Authors:
F Okada, H Shionoya, M Kobayashi, T Kobayashi, H Tazawa, K Onuma, Y Iuchi, N Matsubara, T Ijichi, B Dugas, M Hosokawa
- Journal: British Journal of Cancer
- Date: 2006 February
- DOI: 10.1038/sj.bjc.6603016
Abstract
Weakly tumorigenic and nonmetastatic QR-32 cells derived from a fibrosarcoma in C57BL6 mouse are converted to malignant cells once they have grown after being coimplanted with a gelatine sponge which induces inflammation. We administered a newly developed peroral superoxide dismutase (SOD), oxykine, and as control vehicle, gliadin and saline, starting 2 days before the coimplantation and continued daily throughout the experiment.
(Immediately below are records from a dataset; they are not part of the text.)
(* ===== verification/SshMonitor.v ===== *)
(** * The SSH manager never stops watching its connection

    As long as nobody closes the manager, exactly one goroutine is in charge of
    the connection from the first [Start] on: it starts, keeps alive or
    reconnects, and hands over to its successor.  Closing is different: SshRaces. *)

From Stdlib Require Import SpecFloat.
From S2P Require Import Prelude Effects GoStd Json Http ClaimTypes Env SshManager Threads.
From S2P Require Import SshConcurrency.

Local Open Scope Z_scope.

(** A goroutine's part in the watch: none; watching (with the context it last
    saw in the manager); reconnecting under a base context, with a context it
    still has to cancel; connected again but without a context yet. *)
Inductive Watch :=
| Idle
| Watching (seen : option ctx)
| Reconnecting (p c : option ctx)
| Restored (p : option ctx).

#[export] Instance Watch_eq_dec : EqDecision Watch.
Proof. solve_decision. Defined.

Section monitor.
Context `{L : Lib} (raw : RouterConfig).

Definition watch_pre X (e : SmE X) (g : Watch) : Prop :=
  match e with
  | LStart | WgDone => g = Idle
  | Dial_ | LEstablish _ => (∃ x, g = Watching x) ∨ (∃ p, g = Reconnecting p None)
  | LTransition | ReadCtx | GoLoop KeepAlive => ∃ x, g = Watching x
  | Tick c => g = Watching (Some c)
  | Cancel c => ∃ p, g = Reconnecting p (Some c)
  | GoLoop (Reconnect p _) | IsDone p | Timer _ p => g = Reconnecting p None
  | LReconnected p => g = Restored p
  | LClose | Wait | NilPanic => False
  | _ => True
  end.
(* ===== verification/SshRunner.v ===== *)
(** * Running one command in an SSH session (internal/ssh/manager.go)

    sshCommandRunner.Run opens a session on the client, starts the command, and
    waits for it in a goroutine that reports over a channel of capacity one,
    while it watches the context itself.  The code and the memory it shares with
    that goroutine; the router may write output, end the command or drop the
    session, and the context may be cancelled, at any time. *)

From S2P Require Import Prelude Effects Threads Schedules.

(** ** Shared memory *)

(** What [session.Wait] reports: [None] for success. *)
Abbreviation exit_status := (option string).

Record Sess := {
  ctx_done : bool;
  session_open : bool;
  killed : bool;
  running : bool;
  exit : option exit_status;
  stdout : string;
  stderr : string;
  done_chan : option exit_status;
  returned : option (result string string);
}.

Definition fresh_sess : Sess :=
  {| ctx_done := false; session_open := false; killed := false; running := false; exit := None;
     stdout := ""; stderr := ""; done_chan := None; returned := None |}.

Definition set_session (o k r : bool) (s : Sess) : Sess :=
  {| ctx_done := ctx_done s; session_open := o; killed := k; running := r; exit := exit s;
     stdout := stdout s; stderr := stderr s; done_chan := done_chan s; returned := returned s |}.
Definition set_chan (d : option exit_status) (s : Sess) : Sess :=
  {| ctx_done := ctx_done s; session_open := session_open s; killed := killed s; running := running s;
     exit := exit s; stdout := stdout s; stderr := stderr s; done_chan := d;
     returned := returned s |}.
Definition set_env (c : bool) (e : option exit_status) (out err : string) (s : Sess) : Sess :=
  {| ctx_done := c; session_open := session_open s; killed := killed s; running := running s;
     exit := e; stdout := out; stderr := err; done_chan := done_chan s;
     returned := returned s |}.
Definition set_returned (r : result string string) (s : Sess) : Sess :=
  {| ctx_done := ctx_done s; session_open := session_open s; killed := killed s; running := running s;
     exit := exit s; stdout := stdout s; stderr := stderr s; done_chan := done_chan s;
     returned := Some r |}.

(** ** Calls *)

Inductive selected := FromDone (e : exit_status) | FromCtx.

Inductive RunE : Type → Type :=
| NewSession : RunE (result string unit)
| StartCommand (command : string) : RunE (result string unit)
| GoWait : RunE unit
| Select : RunE selected
| Signal (name : string) : RunE unit
| CloseSession : RunE unit
| RecvDone : RunE exit_status
| CtxErr : RunE string
| ReadStdout : RunE string
| ReadStderr : RunE string
| SessionWait : RunE exit_status
| SendDone (e : exit_status) : RunE unit
| Report (r : result string string) : RunE unit
| EnvOutput (out err : string) : RunE unit
| EnvExit (e : exit_status) : RunE unit
| EnvCancel : RunE unit.

(** The command was started and has not ended. *)
Definition still_running (s : Sess) : bool := running s && negb (bool_decide (is_Some (exit s))).

(** [NewSession], [Start] and [Wait] wait for the router.  [Wait] returns what
    the router, or the end of the connection, has made of the command
    ([EnvExit]), and not because this side has closed the session.  A channel of
    capacity one takes one value. *)
Definition run_resp X (e : RunE X) (s : Sess) : X → Sess → Prop :=
  match e in RunE X return X → Sess → Prop with
  | NewSession => λ r s', match r with
      | Ok _ => s' = set_session true (killed s) (running s) s | Err _ => s' = s end
  | StartCommand _ => λ r s', match r with
      | Ok _ => s' = set_session (session_open s) (killed s) true s | Err _ => s' = s end
  | GoWait => λ _ s', s' = s
  | Select => λ x s', match x with
      | FromDone e => done_chan s = Some e ∧ s' = set_chan None s
      | FromCtx => ctx_done s = true ∧ s' = s end
  | Signal _ => λ _ s', s' = set_session (session_open s) true (running s) s
  | CloseSession => λ _ s', s' = set_session false (killed s) (running s) s
  | RecvDone => λ e s', done_chan s = Some e ∧ s' = set_chan None s
  | CtxErr => λ _ s', s' = s
  | ReadStdout => λ x s', x = stdout s ∧ s' = s
  | ReadStderr => λ x s', x = stderr s ∧ s' = s
  | SessionWait => λ e s', s' = s ∧ exit s = Some e
  | SendDone e => λ _ s', done_chan s = None ∧ s' = set_chan (Some e) s
  | Report r => λ _ s', s' = set_returned r s
  | EnvOutput out err => λ _ s', s' = if still_running s
      then set_env (ctx_done s) (exit s) (stdout s +:+ out) (stderr s +:+ err) s else s
  | EnvExit e => λ _ s', s' = if still_running s
      then set_env (ctx_done s) (Some e) (stdout s) (stderr s) s else s
  | EnvCancel => λ _ s', s' = set_env true (exit s) (stdout s) (stderr s) s
  end.

(** ** The code *)

Abbreviation RunP := (proc RunE).

(** The deferred close runs on every return after the session was opened.
    [nil_client]: the client argument is nil. *)
Definition Run (nil_client : bool) (command : string) : RunP (result string string) :=
  if nil_client then mret (Err "ssh client is nil")
  else
    r ← trigger NewSession;
    match r with
    | Err e => mret (Err e)
    | Ok _ =>
      res ← (r' ← trigger (StartCommand command);
             match r' with
             | Err e => mret (Err e)
             | Ok _ =>
               _ ← trigger GoWait;
               x ← trigger Select;
               match x with
               | FromDone (Some e) =>
                 msg ← trigger ReadStderr;
                 mret (Err (if decide (msg ≠ "") then e +:+ ": " +:+ msg else e))
               | FromDone None => out ← trigger ReadStdout; mret (Ok out)
               | FromCtx =>
                 _ ← trigger (Signal "KILL");
                 _ ← trigger CloseSession;
                 _ ← trigger RecvDone;
                 e ← trigger CtxErr;
                 mret (Err e)
               end
             end);
      _ ← trigger CloseSession;
      mret res
    end.

(** The goroutine that waits. *)
Definition waiter : RunP (option Empty_set) :=
  e ← trigger SessionWait; _ ← trigger (SendDone e); mret None.

(** A call of Run, whose result is put on record. *)
Definition run_call (nil_client : bool) (command : string) : RunP (option Empty_set) :=
  r ← Run nil_client command; _ ← trigger (Report r); mret None.

Definition run_spawned X (e : RunE X) : list (RunP (option Empty_set)) :=
  match e with GoWait => [waiter] | _ => [] end.

Definition no_loop (r : Empty_set) : RunP (option Empty_set) := match r with end.

(** What the router and the caller's context do. *)
Inductive run_env : RunP (option Empty_set) → Prop :=
| env_output out err : run_env (_ ← trigger (EnvOutput out err); mret None)
| env_exit e : run_env (_ ← trigger (EnvExit e); mret None)
| env_cancel : run_env (_ ← trigger EnvCancel; mret None).
(* ===== verification/ControllerProps.v ===== *)
(** * Properties of the reconciler

    Safety of [Reconcile] on every trace, that is for every behaviour of the
    API server, the router and the agent. *)

From Stdlib Require Import SpecFloat.
From S2P Require Import Prelude Effects GoStd Helpers Json Http ClaimTypes Env Pool SshManager.
From S2P Require Import SshCommands Registry AgentClient Controller.

Local Open Scope Z_scope.

Section props.
Context `{L : Lib}.

(** ** Kinds of calls *)

(** Plain calls: neither a write to the claim nor anything of a tunnel. *)
Definition plain X (e : OpE X) : Prop :=
  match e with
  | UpdateClaim _ | StatusUpdate _ | Listen | HttpDo _ _ _ | CloseTunnel _ => False
  | _ => True
  end.

(** Quiet calls: everything but writes to the claim and lease allocation. *)

Definition quiet X (e : OpE X) : Prop :=
  match e with
  | UpdateClaim _ | StatusUpdate _ => False
  | HttpDo method _ _ => method ≠ "POST"
  | _ => True
  end.

Lemma plain_quiet {A} (m : OpM A) : callsM plain m → callsM quiet m.
Proof. apply callsM_impl. by intros X []. Qed.

Lemma panic_plain {A} msg : callsM plain (panic msg : OpM A).
Proof. intros s. by split. Qed.

Lemma get_mgr_plain m : callsM plain (get_mgr m).
Proof. intros s. unfold get_mgr. case_match; [done|apply panic_plain]. Qed.

Lemma upd_mgr_plain m f : callsM plain (upd_mgr m f).
Proof. apply callsM_modify. Qed.

Lemma fresh_plain : callsM plain fresh.
Proof. done. Qed.

Lemma get_registry_plain : callsM plain get_registry.
Proof. intros s. unfold get_registry. case_match; [done|apply panic_plain]. Qed.
End props.

#[export] Hint Resolve panic_plain get_mgr_plain upd_mgr_plain fresh_plain get_registry_plain
  : calls.

Section quiet.
Context `{L : Lib}.

Lemma cancel_ctx_plain c : callsM plain (cancel_ctx c).
Proof. unfold cancel_ctx. solve_calls. Qed.
Lemma close_conn_plain c : callsM plain (close_conn c).
Proof. unfold close_conn. solve_calls. Qed.
Lemma spawn_all_plain l ev : callsM plain (spawn_all l ev).
Proof. induction l; simpl; solve_calls. Qed.
#[local] Hint Resolve cancel_ctx_plain close_conn_plain spawn_all_plain : calls.
Lemma notifyHandlers_plain m ev : callsM plain (notifyHandlers m ev).
Proof. unfold notifyHandlers. solve_calls. Qed.
#[local] Hint Resolve notifyHandlers_plain : calls.
Lemma establishConnection_plain m : callsM plain (establishConnection m).
Proof. unfold establishConnection. solve_calls. Qed.
Lemma transition_plain m e : callsM plain (transitionToReconnecting m e).
Proof. unfold transitionToReconnecting. solve_calls. Qed.
#[local] Hint Resolve establishConnection_plain transition_plain : calls.
Lemma Start_plain m : callsM plain (Start m).
Proof. unfold Start. solve_calls. Qed.
Lemma Close_plain m : callsM plain (Close m).
Proof. unfold Close. solve_calls. Qed.
Lemma Remove_plain a : callsM plain (Remove a).
Proof. unfold Remove. solve_calls. Qed.
Lemma NewManager_plain cfg : callsM plain (NewSSHConnectionManager cfg).
Proof. unfold NewSSHConnectionManager. solve_calls. Qed.
#[local] Hint Resolve Start_plain Close_plain Remove_plain NewManager_plain : calls.
Lemma GetOrCreate_plain cfg : callsM plain (GetOrCreate cfg).
Proof. unfold GetOrCreate. solve_calls. Qed.
Lemma cleanup_old_router_plain k a : callsM plain (cleanup_old_router k a).
Proof. unfold cleanup_old_router. solve_calls. Qed.
Lemma register_once_plain c k m : callsM plain (register_once c k m).
Proof. unfold register_once. solve_calls. Qed.
#[local] Hint Resolve GetOrCreate_plain cleanup_old_router_plain register_once_plain : calls.
Lemma getSSHManager_plain c : callsM plain (getSSHManager c).
Proof. unfold getSSHManager. solve_calls. Qed.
In the oxykine group, tumour incidence was lower (41%) than in the gliadin or saline group (83 and 79%, respectively). The inhibitory effect of oxykine was lost when an individual component of oxykine was administered, that is, SOD alone and gliadin alone. The effect was also abolished when administered by intraperitoneal route. When perfused in situ with nitroblue tetrazolium, an indicator of superoxide formation, the tumour masses from gliadin and saline groups displayed intense formazan deposition, whereas, those from oxykine group had less deposition. Enzymatic activity of SOD was also increased in oxykine group. Arising tumour cells in gliadin and saline groups acquired metastatic phenotype, but those in oxykine group showed reduced metastatic ability. These results suggested that the orally active SOD derivative prevented tumour progression promoted by inflammation, which is thought to be through scavenging inflammatory cell-derived superoxide anion.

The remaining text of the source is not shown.